Empurrar o carrinho de 4 rodas do supermercado tem diversas homologias estruturais óbvias: está-se a empurrar o carrinho do bebé- Ainda por cima as gerências construiram no carrinho uma cadeirinha para os filhotes poderem viajar no interior do supermercado, e continuarem a ser empurrados. Futurologia do cliente, racionalidade da gestão, o seu filho integra-se nas séries de produtos, viaja no mesmo veículo dos comestíveis. Subtil osmose, o filhote adquire as qualidades dos produtos (e a companhia deles), os produtos elevam-se ao estatuto do filhote.
Será que os filhotes são também comestíveis? Vejamos (ainda no plano das homologias estruturais do carrinho) o carrinho assemelha-se a uma gaiola e para o filhote assemelha-se a um automóvel que ele quase conduz. Mais uma diluição de formas diferenciadas, os corredores sonolentos do supermercados são estradas para os carrinhos.
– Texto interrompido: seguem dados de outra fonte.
(** C10. Whatever [api_rate] the constructor receives, it only lands in the
    global [API_RATE].  The rate enforced on [connect], [create_order],
    [amend_order] and [cancel_order] is the 10 read when the class body was
    evaluated: a call that finds fewer than 10 timestamps recorded is let
    through at once, a call that still has 10 in its window is held, a call
    that returns is counted and leaves at most 10 timestamps, and of eleven
    calls in a row the last is recorded more than a second after the first.
    Changing the global changes nothing in a call but the global itself. *)
Theorem api_rate_argument_not_enforced (clock : nat -> Q)
    (symbol category uuid : string) (api_rate : Z) (w0 : world) :
  throttle.monotone clock ->
  API_RATE (fst (init symbol category api_rate uuid w0)) = api_rate /\
  (forall m w self,
     (Z.of_nat (length (_calls w)) < 10)%Z ->
     exists res, invoke clock m 0 (w, self) = Some res) /\
  (forall m w self,
     (10 <= Z.of_nat (length (_calls (throttle.prune clock w))))%Z ->
     invoke clock m 0 (w, self) = None) /\
  (forall m fuel w self w' self',
     invoke clock m fuel (w, self) = Some ((w', self'), None) ->
     (Z.of_nat (length (_calls w')) <= 10)%Z /\
     last (_calls w') = Some (clock (pred (reads w')))) /\
  (forall ms states,
     invoke_all clock ms (init symbol category api_rate uuid w0) = Some states ->
     length ms = 11%nat ->
     exists w1 wn t1 tn,
       head (map fst states) = Some w1 /\ last (map fst states) = Some wn /\
       last (_calls w1) = Some t1 /\ last (_calls wn) = Some tn /\
       t1 + 1 < tn) /\
  (forall m fuel w self r,
     invoke clock m fuel (set_API_RATE w r, self)
     = rerate r <$> invoke clock m fuel (w, self)).
Proof.
  intros Hmono. split; [done|].
  split; [apply invoke_admitted|]. split; [apply invoke_held|].
  split; [|split; [|apply invoke_rate]].
  - intros m fuel w self w' self' H. apply invoke_as_call in H as [d H].
    by apply throttle_rate.call_leaves in H as (? & ? & _).
  - intros ms states H Hlen.
    apply invoke_all_as_calls in H as (ds & Hl & H).
    apply (throttle_rate.calls_in_a_row_span clock Hmono 10 ds _ _ ltac:(lia) H).
    lia.
Qed.

Lemma milli_clock_monotone : throttle.monotone milli_clock.
Proof. intros n m Hnm. unfold milli_clock, Qle. simpl. lia. Qed.

(** An engine constructed with [api_rate=1] under a clock of a millisecond
    per read: ten cancels go through within 54 ms, the eleventh is held and
    recorded at 1.015 s. *)
Lemma api_rate_argument_not_enforced_witness :
  invoke_all milli_clock eleven_cancels slow_engine = Some eleven_states /\
  exists w1 wn t1 tn,
    head (map fst eleven_states) = Some w1 /\
    last (map fst eleven_states) = Some wn /\
    last (_calls w1) = Some t1 /\ last (_calls wn) = Some tn /\
    t1 + 1 < tn.
Proof.
  split; [vm_compute; reflexivity|].
  apply (proj1 (proj2 (proj2 (proj2 (proj2
           (api_rate_argument_not_enforced milli_clock "BTCUSDT" "linear"
              "abcdefghij" 1 boot milli_clock_monotone)))))
           eleven_cancels eleven_states).
  - vm_compute. reflexivity.
  - reflexivity.
Defined.

End oms_rate_claims.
Toda a complexa posturalidade, todas as manobras, ansiedades (ainda que em grau menor) e hesitações de quem procura estacionamento reproduz-se no supermercado. A sociedade moderna: uma procura constante de um lugar no parking? Uma viagem de parking para parking? Uma sucessão não heraclitiana de estacionamentos (com uma condenação anexa: banhar-te-ás sempre nas águas de um parking qualquer que ameaça ser o mesmo). O super-mercado continua a rede de estradas. Ele reproduz o indiferenciado sistemático, a encrase de amorfo, a repetição do idêntico - a tranquilização hipnótica do cliente. Entre um mantra hindu e um supermercado há imensas pontes de continuidade, ambos promovem o sono da razão, suspendem as possibilidades perceptivas e críticas do intelecto - daí talvez se explique a crescente monumentalidade dos supermercados e a sua tendência templo - e a espécie de sono assistido e funcional que ambos induzem.